# Chapter 7: Ensemble Learning and Random Forests

Asking a question to a crowd of thousands of people and aggregating the answer will likely give you a better answer than asking an expert. This is called *wisdom of the crowd*. 

Similarly, we can aggregate the predictions of a group of predictors (predictors in this case are models: classifiers or regressors) and we get better predictions with a group than with even the best individual predictor. 

A group of predictors is called an **Ensemble**, thus we have **Ensemble Learning**. An Ensemble Learning algorithm is called an **Ensemble method**.

For example, we can train a group of Decision Trees on different subsets of a training set, make predictions, then select the class which gets the most "votes" from the group of trees.
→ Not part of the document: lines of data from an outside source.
(* ===== verification/Apic.v ===== *)
(** apic.c: the local APIC.

    [Lapic] holds one local APIC.  Interrupt vectors wait in
    [InterruptRequestRegister] and are serviced in [InterruptServiceRegister],
    sixteen vectors to a row; the row number is the priority class.  The end of
    a level-triggered interrupt is told to the I/O APIC through the interface
    [EoiBroadcast], which IoApic.v implements. *)

From S2P Require Export Registry Timer.

(** apic.h *)
Definition LAPIC_VERSION_VALUE : Z := 0x10.
Definition MSR_IA32_APICBASE : Z := 0x1b.
Definition APIC_DEFAULT_MMIO : Z := 0xfee00000.
Definition APIC_MSR_SW_EN : Z := bit 11.
Definition APIC_MSR_BSP : Z := bit 8.
Definition NUM_LOCAL_APICS : Z := 1.
Definition APIC_LVT_ENTRIES : Z := 7.
Definition APIC_LVT_TIMER : Z := 0.
Definition APIC_LVT_CMCI : Z := 6.
Definition LAPIC_LVT_MASKED : Z := bit 16.
Definition LAPIC_RAISED : Z := bit 14.
Definition LAPIC_TIMER_PERIODIC : Z := bit 17.
Definition LAPIC_TRIGGER_MODE_MASK : Z := bit 15.
Definition LAPIC_DESTINATION_MODE_MASK : Z := bit 11.
Definition DESTINATION_MODE_PHYSICAL : Z := 0.
Definition DELIVERY_MODE_FIXED : Z := 0.
Definition DELIVERY_MODE_LOW_PRI : Z := 0x100.
Definition DELIVERY_MODE_SMI : Z := 0x200.
Definition DELIVERY_MODE_NMI : Z := 0x400.
Definition DELIVERY_MODE_INIT : Z := 0x500.
Definition DELIVERY_MODE_SIPI : Z := 0x600.
Definition DELIVERY_MODE_EXT : Z := 0x700.
Definition DELIVERY_MODE_MASK : Z := 0x700.
Definition LAPIC_DSH_APICID : Z := 0.
Definition LAPIC_DSH_SELF : Z := bit 18.
Definition LAPIC_DSH_ALL : Z := bit 19.
Definition LAPIC_DSH_ALL_NO_SELF : Z := 3 <<. 18.
Definition LAPIC_DSH_MASK : Z := 3 <<. 18.
Definition APIC_ERR_ILLEGAL_ADDR : Z := 0x80.
Definition APIC_ERR_TX_ACCEPT_ERR : Z := 0x04.
Definition LAPIC_ESR_RECV_ILLEGAL_VECTOR : Z := bit 6.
An ensemble of Decision Trees is called a **Random Forest** and is one of the most powerful ML algorithms available; Ensemble methods frequently win ML competitions.

This chapter covers:
 - Bagging and Pasting
 - Boosting
 - Stacking
 - etc.

## Voting Classifiers
Suppose we have some different classification predictors (models), each one achieving around 80% accuracy: LRC, SVM, RFC (random forest), KNN, etc. 

A simple way to get an even better classifier is to aggregate the predictions of each classifier and predict the class that gets the most votes. A majority voting classifier is called a *Hard Voting* classifier.

The voting classifier will produce a higher accuracy than the individual classifiers, themselves. 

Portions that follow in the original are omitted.